For those unaware the State of Virginia recently decriminalized possession of Marijuana. The bill went into effect in July. Possession up to one ounce of cannabis is punishable by a $25 fine, no jail time, and no criminal record according to the marijuanamoment.net.
The Washington Post recently published a recent article documenting since marijuana was legalized in the District of Colombia 94% of the arrests made for cannabis have been of African-American residents. Additionally, those arrests were made in the district’s lower income neighborhoods and areas.
Virginia was notorious in the DMV (the connected metropolitan areas of the District of Columbia, Prince George’ County, Montgomery County, and Northern Virginia) for being quite aggressive with “probable cause” searches and subsequent arrests. Folks from DC and MD came to VA to shop, eat, and then quickly got out of VA before Fairfax County Police deemed you a “probable cause” to search. So as Virginia has decriminalized cannabis I am curious as to the number of arrests that have been made since for possession of cannabis. Whether the charges stick or not the process of arrest and detention in itself can be a punitive action the arresting officer may insidiously inflict.

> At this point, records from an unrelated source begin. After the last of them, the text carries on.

(* ===== verification/System.v ===== *)
(** One client's session, end to end: the request loop and the final check of
    [transpose_client.cpp], and what [WorkloadDispatcher] does for that client,
    over the abstract queue and the abstract futex.

    The queue is any implementation of the interface [Spsc], so that one
    operation is one step; [RingBuffer] and [SeqLock] show that concurrent
    operations behave like that, apart from refused calls of [Dequeue], and
    [SessionQueue] has their accesses as steps.  The
    futex is the binary semaphore that [Futex] refines.  A poll of the dispatcher
    that finds no request, or is refused, changes nothing and is not a step. *)

From S2P Require Import Prelude Transpose TiledTranspose SpscQueue RingBuffer SeqLock.
#[local] Open Scope Z_scope.

(** * The code *)

(** Where the client is in its two loops. *)
Inductive client_pc :=
  | COuter (repetition : Z)              (** at the test of the outer loop *)
  | CInner (repetition bufferIndex : Z)  (** at the test of the inner loop *)
  | CWait (repetition bufferIndex : Z)   (** in [Wait] *)
  | CCheck.                              (** after the loops *)

(** What the dispatcher is doing for the client. *)
Inductive worker_pc :=
  | SPoll                     (** about to call [Dequeue] *)
  | STranspose (bufferIndex : Z)
  | SWake.

#[export] Instance worker_pc_eq_dec : EqDecision worker_pc.
Proof. solve_decision. Defined.
(* ===== verification/SessionAtomics.v ===== *)
(** One client's session under the C++ memory model, cell by cell: the values come
    from the memory of [CppMemory], in which the word of [FutexSignaller] is accessed
    by the exchanges of [Wait] and [Wake] and the matrices plainly, by the client, by
    the dispatcher and by the worker threads that it starts and joins.

    The queue is an ideal one that hands the indices over and orders nothing else;
    what the accesses of the program's own queue do under the memory model is the
    subject of [SeqLockAtomics]. *)

From stdpp Require Import functions.
From S2P Require Import Prelude CppMemory Transpose TiledTranspose SpscQueue SeqLock System.
#[local] Open Scope Z_scope.

(** * The code *)

(** The threads, and the shared locations: the cells of the matrices and of the
    results, buffer by buffer. *)
Inductive process := ClientMain | Dispatcher | Worker (t : nat).
Inductive session_loc := Word | Original (b i : Z) | Transposed (b i : Z).

#[export] Instance process_eq_dec : EqDecision process.
Proof. solve_decision. Defined.
#[export] Instance session_loc_eq_dec : EqDecision session_loc.
Proof. solve_decision. Defined.

Abbreviation session_memory := (memory process session_loc).

(** The client is in its loops, or in its final check, with the cells it has still
    to read and the values it has read. *)
Inductive main_pc := Loops (c : client_pc) | Checks (todo : list session_loc) (found : list Z).

(** The dispatcher polls, is about to start the workers for a buffer, waits for
    them, or is about to call [Wake]. *)
Inductive call_pc := Polls | Starts (b : Z) | Works (b : Z) (ws : list worker) | Wakes.

(** The starts and the joins of the workers: a new thread knows what its creator
    knows, and who joins a thread learns what that knows. *)
Definition start_workers (n : nat) (m : session_memory) : session_memory :=
  mkMemory (log m) (λ t,
    match t with
    | Worker i => if decide (i < n)%nat then knows m Dispatcher else knows m t
    | _ => knows m t
    end).
Definition join_workers (n : nat) (m : session_memory) : session_memory :=
  mkMemory (log m)
    (<[Dispatcher := knows m Dispatcher ∪ ⋃ ((λ i, knows m (Worker i)) <$> List.seq 0 n)]> (knows m)).

Section machine.
Context {Q : Type} `{Spsc Q}.
Context (k requestRepetitions rowCount columnCount tileSize numWorkerThreads : Z).

Record memory_session := mkWeak { w_queue : Q; w_client : main_pc; w_server : call_pc }.

(** An execution, until an access has undefined behaviour: a data race, or an
    access outside a buffer. *)
Inductive memory_state := Runs (s : memory_session) (m : session_memory) | Broken.

(** The cells that the final check reads.  The references are not shared. *)
Definition check_cells : list session_loc :=
  b ← seqZ 0 k; (Original b <$> seqZ 0 (rowCount * columnCount)) ++ (Transposed b <$> seqZ 0 (rowCount * columnCount)).

(** An access of worker [t] of the call for buffer [b]. *)
Definition in_buffer (i : Z) : Prop := 0 ≤ i < rowCount * columnCount.
#[export] Instance in_buffer_dec i : Decision (in_buffer i) := ltac:(unfold in_buffer; apply _).

Definition worker_access (b : Z) (t : nat) (w : worker) (m : session_memory) :
    option (result (worker * session_memory)) :=
  match prog w with
  | [] => None
  | ALoad i :: rest =>
      Some ('(v, m') ← (if decide (in_buffer i) then plain_read (Worker t) (Original b i) m else Undef);
            Ok (mkWorker rest v, m'))
  | AStore i :: rest =>
      Some (m' ← (if decide (in_buffer i) then plain_write (Worker t) (Transposed b i) (reg w) m else Undef);
            Ok (mkWorker rest (reg w), m'))
  end.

On Friday the VA House of Delegates passed the final version of the legislation indicating police may not “stop, search, or seize any person, place, or thing solely on the basis of the odor of marijuana”, according to the marijuana moment. The governor also has been sent a proposed bill to change how folks issued court summons for cannabis may pay it. Currently, one issued a summons must appear in court. The proposed change would allow for people to pre-pay the fine without a court appearance as reported by the marijuanamoment.net
Legislation is also being proposed in Virginia to expunge past marijuana possession convictions. Both chambers of Virginia’s legislature approved the bill. The Virginia House of Delegates also approved a bill that would “would establish “a process for the automatic expungement of criminal records for certain convictions, deferred dispositions, acquittals, and for offenses that have been nolle prossed or otherwise dismissed,” according to a summary. Those with marijuana possession convictions would be eligible for expungement according to marijuanamoment.net. The Commonwealth of Virginia has a reputation for being “tough on crime”. These proposals reflect some of what the proposed federal Marijuana Opportunity Reinvestment and Expungement (MORE) act would implement. It appears the MORE act is gaining traction reflected in how states are aligning their laws with the proposed bill.